Jamie O'Neill is trying to figure out how to pay personal bills, put food on the table, and pay the rent for a hair salon that is not allowed to open.
“I applied for six different grant programs,” O'Neill explained. Those include programs from Amazon, local government and the Federal Government. But in every case, she was either rejected or redirected to somewhere else.
The state's revamped unemployment system was another dead end on Sunday.
“You see that wheel that spins that looks like a rainbow and so it's one more day that we as small business owners are not seeing economic relief,” O'Neill explained.
With no income since mid-March, O'Neill took her frustrations to Instagram in a post that received dozens of comments. She talked about her frustration at being rejected for help including the comment “being a small business owner and a taxpayer and a law-abiding citizen means nothing."
O'Neill got more than a hundred messages from other small business owners, saying they’re going through the same thing.
“That tells me there is a huge injustice in the small business community,” she said.

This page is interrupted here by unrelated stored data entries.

Record Extraction : Type := MkExtraction {
  extraction_class : string;
  extraction_text : string;
  attributes : option (gmap string attr_value);
  char_interval : option CharInterval
}.

Record ExampleData : Type := MkExampleData {
  ex_text : string;
  ex_extractions : list Extraction
}.

Record AnnotatedDocument : Type := MkAnnotatedDocument {
  extractions : option (list Extraction);
  text : option string
}.

(** The line feed character. *)
Definition nl : string := String (ascii_of_nat 10) EmptyString.

(** The literal handed to [textwrap.dedent]; none of its lines is indented,
    so [dedent] returns it as it is. *)
Definition CLINICAL_PROMPT_literal : string :=
  PyStr.join nl
    [
     "";
     "Extract clinical entities from the text in order of appearance.";
     "Use exact verbatim text for extractions when possible; do not paraphrase or overlap spans.";
     "";
     "Entity types to extract:";
     "- medication: drug name";
     "- dosage: strength/amount (e.g. 10mg, 250 mg)";
     "- route: route of administration (PO, IV, topical, etc.)";
     "- frequency: how often (daily, BID, q4h, etc.)";
     "- duration: length of use (e.g. for one week)";
     "- indication: reason or condition the medication is for";
     "- medication_status: active, discontinued, or as needed";
     "";
     "- diagnosis: condition or diagnosis name";
     "- diagnosis_icd: suggested ICD code if inferable (e.g. I10 for hypertension)";
     "- diagnosis_status: active, resolved, history of";
     "- diagnosis_onset: when it started if mentioned";
     "";
     "- procedure: procedure or intervention name";
     "- procedure_date: when performed if stated";
     "- procedure_laterality: left, right, bilateral if applicable";
     "- procedure_findings: key findings";
     "";
     "- lab_test: name of test";
     "- lab_value: numeric or categorical value";
     "- lab_unit: unit (mg/dL, mmol/L, etc.)";
     "- lab_reference: reference range if given";
     "- lab_interpretation: high, low, normal, abnormal";
     "";
     "- symptom_sign: symptom or sign description";
     "- adverse_event_allergy: substance and reaction (e.g. Penicillin - rash)";
     "- allergy_severity: mild, moderate, severe if stated";
     "";
     "- demographic_age: age if mentioned";
     "- demographic_sex: sex if mentioned";
     "- demographic_dob: date of birth if mentioned";
     "";
     "Use attributes to link related extractions (e.g. medication_group for all fields of one medication).";
     "List entities in order of appearance. Do not invent text that is not in the source.";
     ""].


(** [textwrap.dedent(literal).strip()] *)
Definition CLINICAL_PROMPT : string := PyStr.strip CLINICAL_PROMPT_literal.

(** [lx.data.Extraction(extraction_class=.., extraction_text=.., attributes=..)] *)
Definition example_extraction (class text : string)
    (attrs : option (gmap string attr_value)) : Extraction :=
  MkExtraction class text attrs None.

Definition _example_discharge : ExampleData :=
  MkExampleData
    ("DISCHARGE SUMMARY" +:+ nl +:+ "Patient is a 67 yo M with HTN and DM2. He was given 250 mg IV Cefazolin TID for one week for cellulitis. Home medications: Lisinopril 10 mg PO daily for hypertension, Metformin 500 mg PO BID for diabetes. Allergies: Penicillin - rash. Discharge diagnosis: Cellulitis left lower leg, Hypertension, Type 2 diabetes.")
    [
     example_extraction "demographic_age" "67 yo" (Some ∅);
     example_extraction "demographic_sex" "M" (Some ∅);
     example_extraction "medication" "Cefazolin" (Some {[ "medication_group" := AttrStr "Cefazolin" ]});
     example_extraction "dosage" "250 mg" (Some {[ "medication_group" := AttrStr "Cefazolin" ]});
     example_extraction "route" "IV" (Some {[ "medication_group" := AttrStr "Cefazolin" ]});
     example_extraction "frequency" "TID" (Some {[ "medication_group" := AttrStr "Cefazolin" ]});
     example_extraction "duration" "for one week" (Some {[ "medication_group" := AttrStr "Cefazolin" ]});
     example_extraction "indication" "cellulitis" (Some {[ "medication_group" := AttrStr "Cefazolin" ]});
     example_extraction "medication" "Lisinopril" (Some {[ "medication_group" := AttrStr "Lisinopril" ]});
     example_extraction "dosage" "10 mg" (Some {[ "medication_group" := AttrStr "Lisinopril" ]});
     example_extraction "route" "PO" (Some {[ "medication_group" := AttrStr "Lisinopril" ]});
     example_extraction "frequency" "daily" (Some {[ "medication_group" := AttrStr "Lisinopril" ]});
     example_extraction "indication" "hypertension" (Some {[ "medication_group" := AttrStr "Lisinopril" ]});
     example_extraction "medication" "Metformin" (Some {[ "medication_group" := AttrStr "Metformin" ]});
     example_extraction "dosage" "500 mg" (Some {[ "medication_group" := AttrStr "Metformin" ]});
     example_extraction "route" "PO" (Some {[ "medication_group" := AttrStr "Metformin" ]});
     example_extraction "frequency" "BID" (Some {[ "medication_group" := AttrStr "Metformin" ]});
     example_extraction "indication" "diabetes" (Some {[ "medication_group" := AttrStr "Metformin" ]});
     example_extraction "adverse_event_allergy" "Penicillin - rash" (Some ∅);
     example_extraction "diagnosis" "Cellulitis left lower leg" (Some ∅);
     example_extraction "diagnosis" "Hypertension" (Some ∅);
     example_extraction "diagnosis" "Type 2 diabetes" (Some ∅)].

Definition _example_labs : ExampleData :=
  MkExampleData
    ("Labs: WBC 12.2 K/uL (ref 4.5-11), Hgb 10.1 g/dL (ref 12-16), low. Creatinine 1.4 mg/dL (ref 0.7-1.3), elevated. Rapid flu: negative.")
    [
     example_extraction "lab_test" "WBC" (Some {[ "lab_group" := AttrStr "WBC" ]});
     example_extraction "lab_value" "12.2 K/uL" (Some {[ "lab_group" := AttrStr "WBC" ]});
     example_extraction "lab_reference" "ref 4.5-11" (Some {[ "lab_group" := AttrStr "WBC" ]});
     example_extraction "lab_test" "Hgb" (Some {[ "lab_group" := AttrStr "Hgb" ]});
     example_extraction "lab_value" "10.1 g/dL" (Some {[ "lab_group" := AttrStr "Hgb" ]});
     example_extraction "lab_reference" "ref 12-16" (Some {[ "lab_group" := AttrStr "Hgb" ]});
     example_extraction "lab_interpretation" "low" (Some {[ "lab_group" := AttrStr "Hgb" ]});
     example_extraction "lab_test" "Creatinine" (Some {[ "lab_group" := AttrStr "Creatinine" ]});
     example_extraction "lab_value" "1.4 mg/dL" (Some {[ "lab_group" := AttrStr "Creatinine" ]});
     example_extraction "lab_reference" "ref 0.7-1.3" (Some {[ "lab_group" := AttrStr "Creatinine" ]});
     example_extraction "lab_interpretation" "elevated" (Some {[ "lab_group" := AttrStr "Creatinine" ]});
     example_extraction "lab_test" "Rapid flu" (Some ∅);
     example_extraction "lab_value" "negative" (Some ∅)].

Definition _example_procedures : ExampleData :=
  MkExampleData
    ("CT chest with contrast performed 01/15/2025. Findings: 2 cm nodule in the right upper lobe, no left-sided abnormalities. Echo: EF 55%, mild MR.")
    [
     example_extraction "procedure" "CT chest with contrast" (Some ∅);
     example_extraction "procedure_date" "01/15/2025" (Some ∅);
     example_extraction "procedure_findings" "2 cm nodule in the right upper lobe" (Some {[ "laterality" := AttrStr "right" ]});
     example_extraction "procedure_findings" "no left-sided abnormalities" (Some {[ "laterality" := AttrStr "left" ]});
     example_extraction "procedure" "Echo" (Some ∅);
     example_extraction "procedure_findings" "EF 55%" (Some ∅);
     example_extraction "procedure_findings" "mild MR" (Some ∅)].

Definition _example_symptoms : ExampleData :=
  MkExampleData
    ("Patient presents with 3 days of fever, cough, and shortness of breath. Denies chest pain. No known drug allergies.")
    [
     example_extraction "symptom_sign" "fever" (Some ∅);
     example_extraction "symptom_sign" "cough" (Some ∅);
     example_extraction "symptom_sign" "shortness of breath" (Some ∅);
     example_extraction "symptom_sign" "Denies chest pain" (Some {[ "negated" := AttrStr "true" ]})].

Definition _example_radiology : ExampleData :=
  MkExampleData
    ("CHEST X-RAY: PA and lateral views. Heart size normal. Lungs clear bilaterally. No pleural effusion or pneumothorax. Impression: No acute cardiopulmonary process.")
    [
     example_extraction "procedure" "CHEST X-RAY" (Some ∅);
     example_extraction "procedure_findings" "Heart size normal" (Some ∅);
     example_extraction "procedure_findings" "Lungs clear bilaterally" (Some ∅);
     example_extraction "procedure_findings" "No pleural effusion or pneumothorax" (Some ∅);
     example_extraction "diagnosis" "No acute cardiopulmonary process" (Some ∅)].

Definition _example_medication_only : ExampleData :=
  MkExampleData
    ("Patient was given 250 mg IV Cefazolin TID for one week.")
    [
     example_extraction "dosage" "250 mg" (Some {[ "medication_group" := AttrStr "Cefazolin" ]});
     example_extraction "route" "IV" (Some {[ "medication_group" := AttrStr "Cefazolin" ]});
     example_extraction "medication" "Cefazolin" (Some {[ "medication_group" := AttrStr "Cefazolin" ]});
     example_extraction "frequency" "TID" (Some {[ "medication_group" := AttrStr "Cefazolin" ]});
     example_extraction "duration" "for one week" (Some {[ "medication_group" := AttrStr "Cefazolin" ]})].

Definition get_clinical_examples : list ExampleData :=
  [_example_medication_only;
   _example_discharge;
   _example_labs;
   _example_procedures;
   _example_symptoms;
   _example_radiology].


(** Python values that occur as keyword arguments of [lx.extract] and as
    entries of the exported rows. *)
Inductive pyval : Type :=
| PyNone
| PyBool (b : bool)
| PyInt (z : Z)
| PyStr (s : string)
| PyAttrs (a : gmap string attr_value)
| PyExamples (l : list ExampleData).

(** What [extract] sees of the operating system: the regular files it can
    read, with their decoded content, and the environment variables. *)
Record os_state : Type := OsState {
  regular_files : gmap string string;
  environ : gmap string string
}.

Makena Phillips runs the bath and body line Shepard Moon Concoctions, she's also applied for grants and loans that haven’t gone anywhere and says it feels like a roller coaster of frustration.
“I would feel discouraged, I would see this application and I would fill out and I would fill hopeful only to find out you don't get it,” she said.
Phillips says her best support has come from the community and local stores like PCC, which stock her items.
“One of the beautiful things that's coming out of all this is reaching out to other small businesses,” she said.
The federal government might add more money to its loan program but both business owners say after hearing about other big companies getting money, they're losing faith that they will ever see a dime.
“Hopefully, the bigger companies pass along what they have to keep us alive to keep this country what it should be,” O'Neill said.